* _WHAT IS BEING ASKED_
Which of the lines below contain the string "that"? Pull each one out of the data.

* _AVAILABLE DATA_
(* ===== verification/LogRing.v ===== *)
(** * The ring buffer of a logger

    [src/engine/daemon/logger/ring.go]: messages are put in a bounded queue, from which a
    goroutine hands them to the driver of the log; the logger is closed while it runs. *)

From S2P Require Import Prelude BytesPipe StdCopy LogCopier.

(** ** The queue *)

Definition errClosed : error := Sentinel "closed".
Definition defaultRingMaxSize : Z := 1000000.
Record messageRing := mkRing { rg_sizeBytes : Z; rg_maxBytes : Z; rg_queue : list Message; rg_closed : bool }.
Definition newRing (maxBytes : Z) : messageRing := mkRing 0 maxBytes [] false.
(** [Enqueue]: the error, whether the message was put in the queue, and whether a waiting
    [Dequeue] is woken. *)
Definition Enqueue (m : Message) (r : messageRing) : option error * bool * bool * messageRing :=
  let mSize := zlen (mg_Line m) in
  if rg_closed r then (Some errClosed, false, false, r)
  else if (rg_maxBytes r <? mSize + rg_sizeBytes r)%Z && negb (bool_decide (rg_queue r = [])) then (None, false, true, r)
  else (None, true, true, mkRing (rg_sizeBytes r + mSize) (rg_maxBytes r) (rg_queue r ++ [m]) false).
(** One look of [Dequeue] at the queue: it waits, or it returns. *)
Inductive dequeued := MustWait | Returned (r : error + Message).
Definition Dequeue (r : messageRing) : dequeued * messageRing :=
  if bool_decide (rg_queue r = []) && negb (rg_closed r) then (MustWait, r)
  else if rg_closed r then (Returned (inl errClosed), r)
  else match rg_queue r with
       | [] => (MustWait, r)
       | msg :: queue => (Returned (inr msg), mkRing (rg_sizeBytes r - zlen (mg_Line msg)) (rg_maxBytes r) queue false)
       end.
Definition ring_Close (r : messageRing) : messageRing := mkRing (rg_sizeBytes r) (rg_maxBytes r) (rg_queue r) true.
Definition Drain (r : messageRing) : list Message * messageRing := (rg_queue r, mkRing 0 (rg_maxBytes r) [] (rg_closed r)).

(** ** The logger *)

(** Where the goroutine [run] is: before its test of [closeFlag], before the lock of
    [Dequeue], asleep in it, or with a message for the driver. *)
Inductive runner := RCheck | RLock | RWait (woken : bool) | RLog (m : Message) | RStop.
(** Where [Close] is: not called, before it closes the queue, before it drains it, with
    messages for the driver, before it closes the driver, returned. *)
Inductive closer := CIdle | CRing | CDrain | CLog (ms : list Message) (logErr : bool) | CDriver | CDone.
(** What the driver is asked. *)
Inductive driver_call := DLog (m : Message) | DClose.
(** The logger, with the messages its queue took and those that were put away after an error. *)
Record RingLogger := mkLogger {
  rl_buffer : messageRing; rl_closeFlag : bool; rl_run : runner; rl_close : closer; rl_driver : list driver_call;
  rl_taken : list Message; rl_dropped : list Message }.
Definition NewRingLogger (maxSize : Z) : RingLogger :=
  mkLogger (newRing (if (maxSize <? 0)%Z then defaultRingMaxSize else maxSize)) false RCheck CIdle [] [] [].

Definition wake (r : runner) : runner := match r with RWait _ => RWait true | r => r end.
(** The part of [Log] after the test of [closeFlag]. *)
Definition log_enqueue (m : Message) (l : RingLogger) : option error * RingLogger :=
  let '(e, taken, signal, b) := Enqueue m (rl_buffer l) in
  (e, mkLogger b (rl_closeFlag l) (if signal then wake (rl_run l) else rl_run l) (rl_close l) (rl_driver l)
        (if taken then rl_taken l ++ [m] else rl_taken l) (rl_dropped l)).
Definition ring_Log (m : Message) (l : RingLogger) : option error * RingLogger :=
  if rl_closeFlag l then (Some errClosed, l) else log_enqueue m l.
Definition on_run (r : runner) (l : RingLogger) : RingLogger :=
  mkLogger (rl_buffer l) (rl_closeFlag l) r (rl_close l) (rl_driver l) (rl_taken l) (rl_dropped l).
Definition run_dequeue (l : RingLogger) : RingLogger :=
  let '(d, b) := Dequeue (rl_buffer l) in
  mkLogger b (rl_closeFlag l) (match d with MustWait => RWait false | Returned (inl _) => RStop | Returned (inr m) => RLog m end)
    (rl_close l) (rl_driver l) (rl_taken l) (rl_dropped l).
(** A step of [run]; it logs an error of the driver and goes on. *)
Definition run_step (l : RingLogger) : option RingLogger :=
  match rl_run l with
  | RCheck => Some (on_run (if rl_closeFlag l then RStop else RLock) l)
  | RLock | RWait true => Some (run_dequeue l)
  | RWait false | RStop => None
  | RLog m => Some (mkLogger (rl_buffer l) (rl_closeFlag l) RCheck (rl_close l) (rl_driver l ++ [DLog m]) (rl_taken l) (rl_dropped l))
  end.
(** A step of [Close]; [err] says that the driver answers with an error. *)
Definition close_step (err : bool) (l : RingLogger) : option RingLogger :=
  let put b flag run c driver dropped := Some (mkLogger b flag run c driver (rl_taken l) dropped) in
  match rl_close l with
  | CIdle => put (rl_buffer l) true (rl_run l) CRing (rl_driver l) (rl_dropped l)
  | CRing =>
      let run := if rg_closed (rl_buffer l) then rl_run l else wake (rl_run l) in
      put (ring_Close (rl_buffer l)) (rl_closeFlag l) run CDrain (rl_driver l) (rl_dropped l)
  | CDrain => let '(ms, b) := Drain (rl_buffer l) in put b (rl_closeFlag l) (rl_run l) (CLog ms false) (rl_driver l) (rl_dropped l)
  | CLog (m :: ms) true => put (rl_buffer l) (rl_closeFlag l) (rl_run l) (CLog ms true) (rl_driver l) (rl_dropped l ++ [m])
  | CLog (m :: ms) false => put (rl_buffer l) (rl_closeFlag l) (rl_run l) (CLog ms err) (rl_driver l ++ [DLog m]) (rl_dropped l)
  | CLog [] _ => put (rl_buffer l) (rl_closeFlag l) (rl_run l) CDriver (rl_driver l) (rl_dropped l)
  | CDriver => put (rl_buffer l) (rl_closeFlag l) (rl_run l) CDone (rl_driver l ++ [DClose]) (rl_dropped l)
  | CDone => None
  end.

(** A caller logs a message; one that has made the test puts it in the queue; [run] and
    [Close] do a step. *)
Inductive log_move := MLog (m : Message) | MEnqueue (m : Message) | MRun | MClose (err : bool).
Definition log_step (l : RingLogger) (mv : log_move) : RingLogger :=
  match mv with
  | MLog m => (ring_Log m l).2
  | MEnqueue m => (log_enqueue m l).2
  | MRun => default l (run_step l)
  | MClose err => default l (close_step err l)
  end.

(** ** What is delivered *)

Definition logged (l : RingLogger) : list Message := omap (λ c, match c with DLog m => Some m | DClose => None end) (rl_driver l).
Definition held (r : runner) : list Message := match r with RLog m => [m] | _ => [] end.
Definition closing (c : closer) : list Message := match c with CLog ms _ => ms | _ => [] end.
Definition bytes (ms : list Message) : Z := foldr (λ m n, (zlen (mg_Line m) + n)%Z) 0%Z ms.

Record logger_ok (l : RingLogger) : Prop := mkLoggerOk {
  lk_size : rg_sizeBytes (rl_buffer l) = bytes (rg_queue (rl_buffer l));
  lk_bound : 1 < length (rg_queue (rl_buffer l)) → (rg_sizeBytes (rl_buffer l) ≤ rg_maxBytes (rl_buffer l))%Z;
  lk_all : rl_taken l ≡ₚ logged l ++ held (rl_run l) ++ rg_queue (rl_buffer l) ++ closing (rl_close l) ++ rl_dropped l;
  lk_order : rl_close l = CIdle ∨ rl_close l = CRing → rl_taken l = logged l ++ held (rl_run l) ++ rg_queue (rl_buffer l);
  lk_sleep : rl_run l = RWait false → rg_queue (rl_buffer l) = [] ∧ rg_closed (rl_buffer l) = false;
  lk_closed : rg_closed (rl_buffer l) = true ↔ rl_close l ≠ CIdle ∧ rl_close l ≠ CRing;
  lk_drained : rl_close l ≠ CIdle → rl_close l ≠ CRing → rl_close l ≠ CDrain → rg_queue (rl_buffer l) = [] }.

Lemma bytes_app a b : bytes (a ++ b) = (bytes a + bytes b)%Z.
Proof. induction a as [|m a IH]; cbn; [done|]. fold bytes. unfold bytes in *. lia. Qed.
Lemma bytes_nonneg a : (0 ≤ bytes a)%Z.
Proof. induction a as [|m a IH]; cbn; [done|]. unfold bytes in *. pose proof (zlen_nonneg (mg_Line m)). lia. Qed.
Lemma wake_held r : held (wake r) = held r.
Proof. by destruct r. Qed.
Lemma wake_awake r : wake r ≠ RWait false.
Proof. by destruct r. Qed.
Lemma open_case l : logger_ok l → rg_closed (rl_buffer l) = false → rl_close l = CIdle ∨ rl_close l = CRing.
Proof.
  intros Hok Hcl. destruct (rl_close l) eqn:Hc; auto;
    (assert (rg_closed (rl_buffer l) = true); [|congruence]; apply (lk_closed _ Hok); rewrite Hc; by split).
Qed.
Lemma enqueue_closed m l : rg_closed (rl_buffer l) = true → (log_enqueue m l).2 = l.
Proof. intros H. unfold log_enqueue, Enqueue. rewrite H. by destruct l. Qed.
Lemma enqueue_ok m l : logger_ok l → logger_ok (log_enqueue m l).2.
Proof.
  intros Hok. destruct (rg_closed (rl_buffer l)) eqn:Hcl; [by rewrite enqueue_closed|]. pose proof (open_case l Hok Hcl) as Hcase. destruct Hok as [Hs Hb Ha Ho Hw Hc Hd].
  unfold log_enqueue, Enqueue. rewrite Hcl.
  destruct ((rg_maxBytes (rl_buffer l) <? zlen (mg_Line m) + rg_sizeBytes (rl_buffer l))%Z && negb (bool_decide (rg_queue (rl_buffer l) = []))) eqn:Hfull.
  - split; cbn; rewrite ?wake_held; try done. intros H. by apply wake_awake in H.
  - split; cbn; rewrite ?wake_held.
    + rewrite bytes_app, Hs. cbn. lia.
    + rewrite length_app. cbn. intros Hlen. apply andb_false_iff in Hfull as [Hf|Hf]; [lia|]. apply negb_false_iff, bool_decide_eq_true in Hf. rewrite Hf in Hlen. cbn in Hlen. lia.
    + rewrite Ha. solve_Permutation.
    + intros _. rewrite Ho by done. by rewrite <-!app_assoc.
    + intros H. by apply wake_awake in H.
    + split; [done|]. tauto.
    + tauto.
Qed.
Lemma dequeue_ok l : logger_ok l → held (rl_run l) = [] → logger_ok (run_dequeue l).
Proof.
  intros Hok Hh. pose proof (open_case l Hok) as Hcase. destruct Hok as [Hs Hb Ha Ho Hw Hc Hd]. unfold run_dequeue, Dequeue. rewrite Hh in *.
  destruct (bool_decide (rg_queue (rl_buffer l) = []) && negb (rg_closed (rl_buffer l))) eqn:Hwait.
  { apply andb_true_iff in Hwait as [Hq%bool_decide_eq_true Hcl%negb_true_iff]. split; cbn; try done. }
  destruct (rg_closed (rl_buffer l)) eqn:Hcl; [split; cbn; try done; by rewrite Hcl|].
  destruct (rg_queue (rl_buffer l)) as [|m q] eqn:Hq; [done|]. specialize (Hcase eq_refl).
  split; cbn.
  - rewrite Hs. cbn. fold bytes. lia.
  - intros Hl. pose proof (Hb ltac:(cbn; lia)). pose proof (zlen_nonneg (mg_Line m)). lia.
  - exact Ha.
  - exact Ho.
  - done.
  - tauto.
  - tauto.
Qed.
Lemma ring_run_ok l : logger_ok l → logger_ok (default l (run_step l)).
Proof.
  intros Hok. unfold run_step. destruct (rl_run l) as [| |[]|m|] eqn:Hr; try exact Hok; cbn [default from_option id].
  - destruct Hok as [Hs Hb Ha Ho Hw Hc Hd]. rewrite Hr in *. by destruct (rl_closeFlag l); split.
  - apply dequeue_ok; [done|by rewrite Hr].
  - apply dequeue_ok; [done|by rewrite Hr].
  - destruct Hok as [Hs Hb Ha Ho Hw Hc Hd]. rewrite Hr in *. split; cbn; try done.
    + unfold logged. cbn. rewrite omap_app. cbn. rewrite Ha. cbn. by rewrite <-app_assoc.
    + intros H. rewrite Ho by done. unfold logged. cbn. rewrite omap_app. cbn. by rewrite <-app_assoc.
Qed.
Lemma close_ok err l : logger_ok l → logger_ok (default l (close_step err l)).
Proof.
  intros Hok. pose proof Hok as [Hs Hb Ha Ho Hw Hc Hd]. unfold close_step. destruct (rl_close l) as [| | |[|m ms] [|]| |] eqn:Hcl; cbn [default from_option id]; try exact Hok.
  - split; cbn; try done; [|tauto]. intros _. apply Ho. by left.
  - assert (rg_closed (rl_buffer l) = false) as Hopen by (destruct (rg_closed (rl_buffer l)); [|done]; destruct Hc as [Hc _]; by destruct Hc).
    rewrite Hopen. split; cbn; rewrite ?wake_held; try done; try (by intros [?|?]); try (intros H; by apply wake_awake in H).
  - split; cbn; try done; try lia; try (by intros [?|?]); try (by split; [|intros _; apply Hc]); try (by intros; apply Hd). intros H. by destruct (Hw H) as [_ Hw'].
  - split; cbn; try done; try (by intros [?|?]); try (by split; [|intros _; apply Hc]); try (by intros; apply Hd).
  - split; cbn; try done; try (by intros [?|?]); try (by split; [|intros _; apply Hc]); try (by intros; apply Hd).
  - split; cbn; try done; try (by intros [?|?]); try (by split; [|intros _; apply Hc]); try (by intros; apply Hd). rewrite Ha. cbn. solve_Permutation.
  - split; cbn; try done; try (by intros [?|?]); try (by split; [|intros _; apply Hc]); try (by intros; apply Hd). unfold logged. cbn. rewrite omap_app. cbn. rewrite Ha. cbn. solve_Permutation.
  - split; cbn; try done; try (by intros [?|?]); try (by split; [|intros _; apply Hc]); try (by intros; apply Hd). unfold logged. cbn. rewrite omap_app. cbn. by rewrite app_nil_r.
Qed.
Lemma log_steps_ok mvs l : logger_ok l → logger_ok (foldl log_step l mvs).
Proof.
  revert l. induction mvs as [|mv mvs IH]; intros l Hok; [done|]. apply IH. destruct mv as [m|m| |err]; cbn.
  - unfold ring_Log. destruct (rl_closeFlag l); [done|by apply enqueue_ok].
  - by apply enqueue_ok.
  - by apply ring_run_ok.
  - by apply close_ok.
Qed.
Lemma new_logger_ok maxSize : logger_ok (NewRingLogger maxSize).
Proof. split; cbn; try done; try lia; try tauto. split; [done|]. by intros [? _]. Qed.

(** C16. The ring of a logger, whatever callers, the goroutine and [Close] do in whatever order:
    until the queue is closed the driver gets the messages the queue took, in their order,
    and the rest is with the goroutine and in the queue; the goroutine sleeps only at an
    empty and open queue; the queue has not more bytes than allowed, but for a single
    message; and when all is over, and the driver gave no error to [Close], the driver got
    every message once. *)
Theorem ring_delivers maxSize mvs : let l := foldl log_step (NewRingLogger maxSize) mvs in
  (rg_closed (rl_buffer l) = false → rl_taken l = logged l ++ held (rl_run l) ++ rg_queue (rl_buffer l)) ∧
  (rl_run l = RWait false → rg_queue (rl_buffer l) = [] ∧ rg_closed (rl_buffer l) = false) ∧
  (1 < length (rg_queue (rl_buffer l)) → (bytes (rg_queue (rl_buffer l)) ≤ rg_maxBytes (rl_buffer l))%Z) ∧
  (rl_close l = CDone → rl_run l = RStop → rl_dropped l = [] → logged l ≡ₚ rl_taken l).
Proof.
  intros l. pose proof (log_steps_ok mvs _ (new_logger_ok maxSize)) as Hok. fold l in Hok. split_and!.
  - intros H. apply (lk_order _ Hok), open_case; done.
  - apply Hok.
  - intros H. rewrite <-(lk_size _ Hok). by apply (lk_bound _ Hok).
  - intros Hc Hr Hd. rewrite (lk_all _ Hok), Hc, Hr, Hd, (lk_drained _ Hok) by (by rewrite Hc). cbn. by rewrite app_nil_r.
Qed.

Lemma log_empty m l : rg_queue (rl_buffer l) = [] → rg_closed (rl_buffer l) = false → rl_closeFlag l = false →
  log_step l (MLog m) = mkLogger (mkRing (rg_sizeBytes (rl_buffer l) + zlen (mg_Line m)) (rg_maxBytes (rl_buffer l)) [m] false) false (wake (rl_run l))
    (rl_close l) (rl_driver l) (rl_taken l ++ [m]) (rl_dropped l).
Proof. intros Hq Hc Hf. cbn [log_step]. unfold ring_Log, log_enqueue, Enqueue. rewrite Hf, Hc, Hq, bool_decide_true, andb_false_r by done. done. Qed.
(** C37. [Close] does not wait for the goroutine: a message that the goroutine has taken from the
    queue, but not yet handed over, reaches the driver after the messages that came later,
    and after the driver was closed. *)
Theorem ring_close_race maxSize a b : (0 ≤ maxSize)%Z →
  let l := foldl log_step (NewRingLogger maxSize) [MLog a; MRun; MRun; MLog b; MClose false; MClose false; MClose false; MClose false; MClose false; MClose false; MRun] in
  rl_driver l = [DLog b; DClose; DLog a] ∧ rl_taken l = [a; b].
Proof.
  intros Hm. cbn [foldl]. unfold NewRingLogger. destruct (Z.ltb_spec maxSize 0) as [|_]; [lia|]. set (r := newRing maxSize).
  rewrite (log_empty a (mkLogger r false RCheck CIdle [] [] []) eq_refl eq_refl eq_refl). set (l1 := mkLogger _ _ _ _ _ _ _).
  set (n := zlen (mg_Line a)) in *. assert (log_step (log_step l1 MRun) MRun = mkLogger (mkRing (0 + n - n) maxSize [] false) false (RLog a) CIdle [] [a] []) as -> by done.
  by rewrite (log_empty b) by done.
Qed.
Lemma ring_close_race_witness : let msg n := mkMsg [] "stdout" n None in
  rl_driver (foldl log_step (NewRingLogger 10) [MLog (msg 1%Z); MRun; MRun; MLog (msg 2%Z); MClose false; MClose false; MClose false; MClose false; MClose false; MClose false; MRun])
    = [DLog (msg 2%Z); DClose; DLog (msg 1%Z)].
Proof. intros msg. destruct (ring_close_race 10 (msg 1%Z) (msg 2%Z)) as [H _]; [done|]. exact H. Defined.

* _RESPONSE TO THE EXERCISE_
(** The logger, with the messages its queue took and those that were put away after an error. *)
(** A step of [Close]; [err] says that the driver answers with an error. *)
(** A caller logs a message; one that has made the test puts it in the queue; [run] and
(** C37. [Close] does not wait for the goroutine: a message that the goroutine has taken from the
    queue, but not yet handed over, reaches the driver after the messages that came later,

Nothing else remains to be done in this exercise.